• MATERIAL PROVIDED:
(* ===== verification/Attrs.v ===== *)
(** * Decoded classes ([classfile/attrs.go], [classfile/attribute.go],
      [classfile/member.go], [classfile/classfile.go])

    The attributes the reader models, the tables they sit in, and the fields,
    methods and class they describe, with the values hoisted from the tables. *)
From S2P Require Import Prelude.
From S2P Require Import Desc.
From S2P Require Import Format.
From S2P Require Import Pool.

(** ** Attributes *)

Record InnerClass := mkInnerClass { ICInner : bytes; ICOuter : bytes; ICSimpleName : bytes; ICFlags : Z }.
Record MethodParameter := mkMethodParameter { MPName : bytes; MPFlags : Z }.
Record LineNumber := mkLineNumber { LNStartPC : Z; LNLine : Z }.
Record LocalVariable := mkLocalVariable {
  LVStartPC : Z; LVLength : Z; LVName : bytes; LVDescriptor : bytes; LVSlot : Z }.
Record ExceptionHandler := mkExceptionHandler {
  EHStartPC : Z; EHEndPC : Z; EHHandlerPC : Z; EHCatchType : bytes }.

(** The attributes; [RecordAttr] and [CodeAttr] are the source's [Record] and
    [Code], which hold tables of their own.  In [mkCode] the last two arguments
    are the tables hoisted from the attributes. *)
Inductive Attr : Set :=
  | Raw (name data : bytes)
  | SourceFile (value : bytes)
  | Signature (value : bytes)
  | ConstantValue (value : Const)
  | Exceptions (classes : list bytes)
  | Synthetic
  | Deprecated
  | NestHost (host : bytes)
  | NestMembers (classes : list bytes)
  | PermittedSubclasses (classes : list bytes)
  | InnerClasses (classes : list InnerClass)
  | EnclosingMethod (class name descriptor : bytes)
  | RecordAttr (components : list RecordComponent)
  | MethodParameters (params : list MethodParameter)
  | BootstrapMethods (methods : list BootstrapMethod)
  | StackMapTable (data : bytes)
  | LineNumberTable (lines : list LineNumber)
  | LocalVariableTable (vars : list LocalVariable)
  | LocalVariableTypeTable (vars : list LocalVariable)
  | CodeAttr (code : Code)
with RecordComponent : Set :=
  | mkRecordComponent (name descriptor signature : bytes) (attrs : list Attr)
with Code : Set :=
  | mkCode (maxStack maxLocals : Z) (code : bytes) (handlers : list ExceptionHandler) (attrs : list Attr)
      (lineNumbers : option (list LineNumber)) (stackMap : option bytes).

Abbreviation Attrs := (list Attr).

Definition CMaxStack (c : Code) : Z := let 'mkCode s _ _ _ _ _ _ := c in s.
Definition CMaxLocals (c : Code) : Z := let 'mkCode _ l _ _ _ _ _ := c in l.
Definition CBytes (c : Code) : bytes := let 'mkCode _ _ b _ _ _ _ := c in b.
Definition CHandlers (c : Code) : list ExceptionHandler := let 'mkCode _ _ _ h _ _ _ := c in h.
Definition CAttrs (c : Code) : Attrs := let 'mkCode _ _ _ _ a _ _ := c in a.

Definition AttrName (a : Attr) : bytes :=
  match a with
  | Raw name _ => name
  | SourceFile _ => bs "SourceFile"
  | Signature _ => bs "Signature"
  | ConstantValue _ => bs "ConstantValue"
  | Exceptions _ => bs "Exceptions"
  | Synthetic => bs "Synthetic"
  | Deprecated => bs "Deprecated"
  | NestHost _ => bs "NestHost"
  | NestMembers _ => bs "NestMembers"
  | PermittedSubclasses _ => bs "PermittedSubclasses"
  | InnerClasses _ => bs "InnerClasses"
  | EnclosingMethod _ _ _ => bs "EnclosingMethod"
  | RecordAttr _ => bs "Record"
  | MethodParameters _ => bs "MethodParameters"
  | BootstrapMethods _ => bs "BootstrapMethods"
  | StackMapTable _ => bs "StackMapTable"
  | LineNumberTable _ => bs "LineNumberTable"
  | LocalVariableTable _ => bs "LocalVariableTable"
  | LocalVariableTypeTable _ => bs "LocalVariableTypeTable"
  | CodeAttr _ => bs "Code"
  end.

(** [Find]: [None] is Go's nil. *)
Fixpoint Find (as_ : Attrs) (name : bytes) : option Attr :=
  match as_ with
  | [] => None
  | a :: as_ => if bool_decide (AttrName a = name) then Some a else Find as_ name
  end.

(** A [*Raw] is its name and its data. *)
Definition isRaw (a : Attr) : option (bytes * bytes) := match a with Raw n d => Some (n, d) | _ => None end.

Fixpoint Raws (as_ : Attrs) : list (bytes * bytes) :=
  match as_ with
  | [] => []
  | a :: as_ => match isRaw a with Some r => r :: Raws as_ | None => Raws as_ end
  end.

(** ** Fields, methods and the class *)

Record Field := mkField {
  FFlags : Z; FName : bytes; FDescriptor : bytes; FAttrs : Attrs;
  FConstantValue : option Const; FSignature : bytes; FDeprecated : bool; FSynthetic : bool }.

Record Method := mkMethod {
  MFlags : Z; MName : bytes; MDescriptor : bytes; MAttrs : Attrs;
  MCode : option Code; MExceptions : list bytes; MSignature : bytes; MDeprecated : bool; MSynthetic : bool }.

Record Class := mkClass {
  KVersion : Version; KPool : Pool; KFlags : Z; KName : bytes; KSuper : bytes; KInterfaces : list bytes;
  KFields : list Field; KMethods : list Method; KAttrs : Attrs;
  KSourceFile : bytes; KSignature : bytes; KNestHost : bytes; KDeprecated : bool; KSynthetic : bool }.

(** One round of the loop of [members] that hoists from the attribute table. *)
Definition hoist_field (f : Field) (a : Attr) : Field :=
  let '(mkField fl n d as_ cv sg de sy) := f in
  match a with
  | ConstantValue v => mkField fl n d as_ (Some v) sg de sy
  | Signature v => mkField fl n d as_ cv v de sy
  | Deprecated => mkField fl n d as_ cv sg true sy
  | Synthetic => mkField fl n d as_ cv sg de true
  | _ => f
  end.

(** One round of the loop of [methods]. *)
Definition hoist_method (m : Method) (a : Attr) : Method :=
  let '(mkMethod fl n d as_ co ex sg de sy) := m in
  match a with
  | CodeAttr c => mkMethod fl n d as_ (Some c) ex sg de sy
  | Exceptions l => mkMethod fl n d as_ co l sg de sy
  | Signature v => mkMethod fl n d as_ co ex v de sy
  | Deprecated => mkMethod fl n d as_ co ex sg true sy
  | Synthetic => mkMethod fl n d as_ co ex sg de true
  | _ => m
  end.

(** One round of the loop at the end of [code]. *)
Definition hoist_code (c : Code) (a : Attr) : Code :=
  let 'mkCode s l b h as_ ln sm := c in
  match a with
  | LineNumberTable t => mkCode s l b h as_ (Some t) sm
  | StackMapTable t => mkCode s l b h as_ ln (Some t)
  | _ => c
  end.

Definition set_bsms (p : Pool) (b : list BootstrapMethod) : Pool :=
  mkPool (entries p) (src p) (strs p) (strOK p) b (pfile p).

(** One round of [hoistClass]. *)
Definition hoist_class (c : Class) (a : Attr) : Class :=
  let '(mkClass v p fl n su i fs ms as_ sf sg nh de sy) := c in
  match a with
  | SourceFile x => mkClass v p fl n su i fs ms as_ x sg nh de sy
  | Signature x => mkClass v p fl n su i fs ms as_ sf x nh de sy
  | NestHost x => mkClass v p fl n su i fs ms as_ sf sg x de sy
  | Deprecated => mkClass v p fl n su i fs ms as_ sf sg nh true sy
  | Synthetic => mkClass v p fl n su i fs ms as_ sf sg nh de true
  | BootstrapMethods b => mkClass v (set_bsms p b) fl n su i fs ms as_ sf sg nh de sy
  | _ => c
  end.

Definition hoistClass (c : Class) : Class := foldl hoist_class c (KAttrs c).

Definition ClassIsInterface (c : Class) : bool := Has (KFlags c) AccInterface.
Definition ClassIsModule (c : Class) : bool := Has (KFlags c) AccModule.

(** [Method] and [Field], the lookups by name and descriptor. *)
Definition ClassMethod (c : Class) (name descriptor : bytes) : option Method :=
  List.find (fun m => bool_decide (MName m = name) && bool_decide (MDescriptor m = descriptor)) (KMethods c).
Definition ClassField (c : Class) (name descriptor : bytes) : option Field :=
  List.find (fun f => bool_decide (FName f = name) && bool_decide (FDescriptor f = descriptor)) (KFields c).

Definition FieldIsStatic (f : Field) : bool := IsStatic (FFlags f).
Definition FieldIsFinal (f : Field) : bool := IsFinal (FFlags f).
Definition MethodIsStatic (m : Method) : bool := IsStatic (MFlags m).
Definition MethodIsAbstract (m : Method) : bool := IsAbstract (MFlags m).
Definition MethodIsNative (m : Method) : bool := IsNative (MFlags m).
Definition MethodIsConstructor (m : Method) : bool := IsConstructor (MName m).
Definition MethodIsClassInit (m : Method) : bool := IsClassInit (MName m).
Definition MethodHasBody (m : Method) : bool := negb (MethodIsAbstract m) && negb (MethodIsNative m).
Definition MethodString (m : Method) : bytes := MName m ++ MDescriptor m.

• INSTRUCTIONS TO FOLLOW: Filter the records above down to the lines that hold the string "KFlags".

• FINAL ANSWER:
  KVersion : Version; KPool : Pool; KFlags : Z; KName : bytes; KSuper : bytes; KInterfaces : list bytes;
Definition ClassIsInterface (c : Class) : bool := Has (KFlags c) AccInterface.
Definition ClassIsModule (c : Class) : bool := Has (KFlags c) AccModule.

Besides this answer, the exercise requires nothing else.